Il Centro di Ricerca EngageMinds HUB dell’Università Cattolica sta conducendo da fine febbraio un monitoraggio delle reazioni psicologiche degli italiani all’impatto di COVID-19 e delle misure preventive sulla quotidianità. Dai nostri ultimi dati (rilevazione inizio dicembre 2020) ancora il 43% degli italiani risulta esitante verso il futuro vaccino anti COVID-19 e il dato appare in crescita rispetto a maggio. Ma a preoccupare non sono tanto gli “irriducibili negazionisti” nei confronti del nuovo vaccino (che ammontano a un 16%) ma soprattutto coloro che oggi “non sanno” se si vaccineranno, che sono ben il 27%. Entrando meglio nell’analisi di questi dati è evidente come le ragioni psicologiche alla base di questa esitanza sono diverse. È possibile (anzi doveroso) andare oltre alla mera conta di chi oggi presenta dei dubbi verso il futuro vaccino. Ma la psicologia dei consumi – così come fa nelle sue applicazioni al marketing e alla comunicazione di marca – può offrire un’intelligence sui motivi molteplici di esitazione. E quindi è evidente come si possono costruire diversi profili psicologici di esitanza: “da coloro che sono poco “ingaggiati” nella prevenzione e fatalisti, a coloro che sono scettici e sfiduciati verso il sistema sanitario e i suoi operatori; a coloro che in preda di spunti più paranoici temono che dietro al processo di sviluppo scientifico (veloce) di questi vaccini ci siano conflitti di interesse; a coloro che sono più egoisti e individualisti nell’approccio alla salute e non ritengono di ricevere dal vaccino un vantaggio sufficiente a superarne il rischio.
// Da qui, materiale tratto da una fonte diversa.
(* ===== verification/Ext4Writer.v ===== *)
(** * The image writer ([crates/ext4/src/lib.rs], [Writer])

    The public API over the builder: single entries, host directory trees and
    OCI layers with their whiteouts.  What the [tar] crate, the decompressors
    and the host file system deliver is data of the model (every read is a
    [result]); paths are UTF-8, on which [to_string_lossy] is the identity. *)
From S2P Require Import Prelude BTree Types Ext4Layout Ext4Path Ext4Tree Ext4TreeInv Ext4TreeOps Ext4TreeSpec Ext4Encode Ext4Image.

(** ** [std::path] on Unix *)
Inductive Component := RootDir | CurDir | ParentDir | Normal (part : string).
Definition classify (part : string) : option Component :=
  if is_empty part || String.eqb part "." then None
  else if String.eqb part ".." then Some ParentDir else Some (Normal part).
(** [Path::components]: separators collapse, [.] survives only in front. *)
Definition path_components (p : string) : list Component :=
  let parts := split slash p in
  if starts_with slash p then RootDir :: omap classify parts
  else match parts with
       | first :: rest => if String.eqb first "." then CurDir :: omap classify rest
                          else omap classify parts
       | [] => []
       end.
Definition component_str (c : Component) : string :=
  match c with RootDir => EmptyString | CurDir => "." | ParentDir => ".." | Normal s => s end.
(** The path a list of components spells; [Path::parent] is a slice of the
    original string, which is this one for a path without redundant parts. *)
Definition path_str (cs : list Component) : string :=
  match cs with [RootDir] => "/" | _ => join "/" (component_str <$> cs) end.
Definition file_name (p : string) : option string :=
  match last (path_components p) with Some (Normal s) => Some s | _ => None end.
Definition path_parent (p : string) : option string :=
  match last (path_components p) with
  | None | Some RootDir => None
  | Some _ => Some (path_str (removelast (path_components p)))
  end.
(* ===== verification/HostPaths.v ===== *)
(** * Host paths ([std::path] as the host-side crates use it)

    A path is a byte string; its file name is what follows the last slash, the
    extension what follows the last dot of a name that does not start with it.
    Paths end in a name: no trailing slash or dot component. *)
From S2P Require Import Prelude.

Definition split_dir (p : string) : string * string :=
  match rsplit_once "/" p with Some (d, n) => (d +:+ "/", n) | None => (EmptyString, p) end.
Definition path_file_name (p : string) : option string :=
  let n := (split_dir p).2 in
  if is_empty n || String.eqb n "." || String.eqb n ".." then None else Some n.
(** Stem and extension of a file name. *)
Definition split_name (n : string) : string * option string :=
  if String.eqb n ".." then (n, None)
  else match rsplit_once "." n with
       | Some (before, after) => if is_empty before then (n, None) else (before, Some after)
       | None => (n, None)
       end.
Definition extension (p : string) : option string := n ← path_file_name p; (split_name n).2.
Definition with_extension (p ext : string) : string :=
  match path_file_name p with
  | None => p
  | Some n => (split_dir p).1 +:+ (split_name n).1 +:+ (if is_empty ext then EmptyString else "." +:+ ext)
  end.
Definition with_file_name (p n : string) : string :=
  match path_file_name p with
  | None => p
  | Some _ => (split_dir p).1 +:+ n
  end.

(** ** Lemmas *)
Lemma rsplit_once_no c s : contains c s = false -> rsplit_once c s = None.
Proof.
  induction s as [|d s IH]; [done|]. rewrite contains_cons. intros [Hd Hs]%orb_false_iff.
  cbn [rsplit_once]. by rewrite IH, Hd.
Qed.
Lemma rsplit_once_at c a b : contains c b = false -> rsplit_once c (a +:+ String c b) = Some (a, b).
Proof.
  intros Hb. induction a as [|d a IH].
  - rewrite append_nil_l. cbn [rsplit_once]. by rewrite rsplit_once_no, Ascii.eqb_refl.
  - rewrite append_cons. cbn [rsplit_once]. by rewrite IH.
Qed.
Lemma rsplit_once_sound c s a b :
  rsplit_once c s = Some (a, b) -> s = a +:+ String c b /\ contains c b = false.
Proof.
  revert a. induction s as [|d s IH]; intros a; cbn [rsplit_once]; [done|].
  destruct (rsplit_once c s) as [[a' b']|] eqn:E.
  - intros [= <- <-]. destruct (IH a' eq_refl) as [-> H]. done.
  - destruct (Ascii.eqb_spec c d) as [<-|]; [|done]. intros [= <- <-]. split; [done|].
    destruct (contains c s) eqn:Hc; [|done]. exfalso. clear IH. revert E Hc.
    induction s as [|d s IH]; [done|]. cbn [rsplit_once]. rewrite contains_cons.
    destruct (rsplit_once c s) as [[]|]; [done|]. destruct (Ascii.eqb c d); [done|]. auto.
Qed.
(** A directory prefix: empty or ending in a slash. *)
Definition dir_prefix (d : string) : Prop := d = EmptyString \/ exists e, d = e +:+ "/".
Lemma split_dir_app d n : dir_prefix d -> contains "/" n = false -> split_dir (d +:+ n) = (d, n).
Proof.
  intros [->|[e ->]] Hn; unfold split_dir.
  - by rewrite append_nil_l, rsplit_once_no.
  - rewrite append_assoc. change ("/" +:+ n) with (String "/" n). by rewrite rsplit_once_at.
Qed.
Lemma split_dir_sound p : dir_prefix (split_dir p).1 /\ contains "/" (split_dir p).2 = false /\
  p = (split_dir p).1 +:+ (split_dir p).2.
Proof.
  unfold split_dir. destruct (rsplit_once "/" p) as [[d n]|] eqn:E.
  - apply rsplit_once_sound in E as [-> Hn]. cbn [fst snd]. split_and!; [right; by exists d|done|].
    by rewrite append_assoc.
  - cbn [fst snd]. split_and!; [by left| |done]. destruct (contains "/" p) eqn:Hc; [|done]. exfalso.
    revert E Hc. induction p as [|c p IH]; [done|]. cbn [rsplit_once]. rewrite contains_cons.
    destruct (rsplit_once "/" p) as [[]|]; [done|]. destruct (Ascii.eqb "/" c); [done|]. auto.
Qed.
Lemma append_inj_len a b c d : String.length b = String.length d -> a +:+ b = c +:+ d -> a = c /\ b = d.
Proof.
  revert c. induction a as [|x a IH]; intros [|y c] Hl; rewrite ?append_nil_l, ?append_cons; intros E.
  - done.
  - apply (f_equal String.length) in E. cbn in E. rewrite length_append in E. lia.
  - apply (f_equal String.length) in E. cbn in E. rewrite length_append in E. lia.
  - injection E as -> E. by destruct (IH c Hl E) as [-> ->].
Qed.

Lemma split_name_sound n :
  n <> EmptyString -> (split_name n).1 <> EmptyString /\
  n = (split_name n).1 +:+ match (split_name n).2 with Some e => "." +:+ e | None => EmptyString end.
Proof.
  intros Hn. unfold split_name. destruct (String.eqb n ".."); [by rewrite append_nil_r|].
  destruct (rsplit_once "." n) as [[a b]|] eqn:E; [|by rewrite append_nil_r].
  destruct (is_empty a) eqn:Ea; [by rewrite append_nil_r|]. apply rsplit_once_sound in E as [-> _].
  split; [by apply is_empty_false|done].
Qed.
Lemma file_name_sound p n : path_file_name p = Some n ->
  n <> EmptyString /\ dir_prefix (split_dir p).1 /\ contains "/" n = false /\ p = (split_dir p).1 +:+ n.
Proof.
  unfold path_file_name. destruct (split_dir_sound p) as (H1 & H2 & H3).
  destruct (is_empty (split_dir p).2) eqn:E; [done|]. cbn [orb]. case_match; [done|]. intros [= <-].
  split_and!; [by apply is_empty_false|done..].
Qed.
Lemma file_name_app d n : dir_prefix d -> contains "/" n = false -> (2 < String.length n)%nat ->
  path_file_name (d +:+ n) = Some n /\ (split_dir (d +:+ n)).1 = d.
Proof.
  intros Hd Hn Hl. unfold path_file_name. rewrite split_dir_app by done. cbn [fst snd]. split; [|done].
  destruct n as [|c1 [|c2 [|c3 n]]]; cbn in Hl; try lia. cbn [is_empty orb].
  rewrite (proj2 (String.eqb_neq _ _)), (proj2 (String.eqb_neq _ _)); [done|..]; by intros [=].
Qed.
Lemma split_name_ext b e : b <> EmptyString -> contains "." e = false -> split_name (b +:+ "." +:+ e) = (b, Some e) \/
  b +:+ "." +:+ e = ".."%string.
Proof.
  intros Hb He. unfold split_name. destruct (String.eqb_spec (b +:+ "." +:+ e) "..") as [|_]; [by right|left].
  change (b +:+ "." +:+ e) with (b +:+ String "." e). rewrite rsplit_once_at by done.
  by apply is_empty_false in Hb as ->.
Qed.

(** ** Joining and parents *)
(** [Path::join] with a relative path, [Path::parent]. *)
Definition path_join (d n : string) : string :=
  if is_empty d then n else if ends_with "/" d then d +:+ n else d +:+ "/" +:+ n.
Definition path_parent (p : string) : option string :=
  match path_file_name p with
  | None => None
  | Some _ => Some (match rsplit_once "/" p with
                    | Some (d, _) => if is_empty d then "/"%string else d
                    | None => EmptyString
                    end)
  end.
Lemma path_join_prefix dir n : exists d, dir_prefix d /\ path_join dir n = d +:+ n /\
  forall n', path_join dir n' = d +:+ n'.
Proof.
  unfold path_join. destruct (is_empty dir) eqn:E0; [exists EmptyString; split_and!; [by left|done..]|].
  destruct (ends_with "/" dir) eqn:E1.
  - exists dir. split_and!; [|done..]. right. clear E0. revert E1. induction dir as [|c dir IH]; [done|].
    destruct dir as [|c' dir].
    + change (Ascii.eqb "/" c = true -> exists e, String c EmptyString = e +:+ "/"). intros ->%Ascii.eqb_eq. by exists EmptyString.
    + intros H. destruct (IH H) as [e ->]. by exists (String c e).
  - exists (dir +:+ "/"). split_and!; [right; by exists dir|by rewrite append_assoc|intros; by rewrite append_assoc].
Qed.
Lemma path_join_inj dir n n' : path_join dir n = path_join dir n' -> n = n'.
Proof. destruct (path_join_prefix dir n) as (d & _ & -> & Hj). rewrite Hj. apply append_inj_l. Qed.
Insomma, percorsi decisionali e profili psicologici diversi la cui comprensione risulta oggi la chiave più strategica per orientare una campagna comunicativa puntuale e personalizzata, capace di “ascoltare” oltre che di “predicare”. Perché la sfida dell’accettazione del nuovo vaccino non si giocherà (solo) sul piano della quantità delle informazioni scientifiche e della capacità di promuovere alfabetizzazione sanitaria sul vaccino. Bensì si giocherà nella capacità della comunicazione di toccare le leve emozionali più profonde della popolazione: quelle del coinvolgimento (tecnicamente engagement) e della fiducia. Gli Italiani oggi hanno l’aspettativa di essere trattati da “adulti” nel processo educativo e di comunicazione su COVID-19: e sul piano psicologico questo passa per una comunicazione non solo autentica ma anche capace di costruire fiducia. E la fiducia si costruisce attraverso l’ascolto e la comprensione dei dubbi. Solo ascoltando e comprendendo i dubbi (nelle loro diverse configurazioni psicologiche e decisionali) sarà possibile smontarli e sanarli. Proprio come un processo di immunizzazione, ma questa volta sul piano psicologico: si parte dalle argomentazioni a sfavore dei vaccini per aiutare le persone a compiere un “reframing” cognitivo ed emotivo di tali preoccupazioni e infine per controbattere con argomentazioni scientifiche solide capaci di bonificare il processo di ragionamento e sanare le preoccupazioni. Per fare questo però è necessario partire da un processo di analisi (“intelligence”) puntuale che permetta la profilazione psicologica dei diversi target di esitanza.
D’altra parte se la profilazione psicologica è (da sempre) la base del marketing e della comunicazione di marca che riesce a rendere estremamente desiderabile un nuovo prodotto, perché le stesse chiavi di comprensione e comunicazione non possono essere applicate per il nobile obiettivo di promuovere la salute?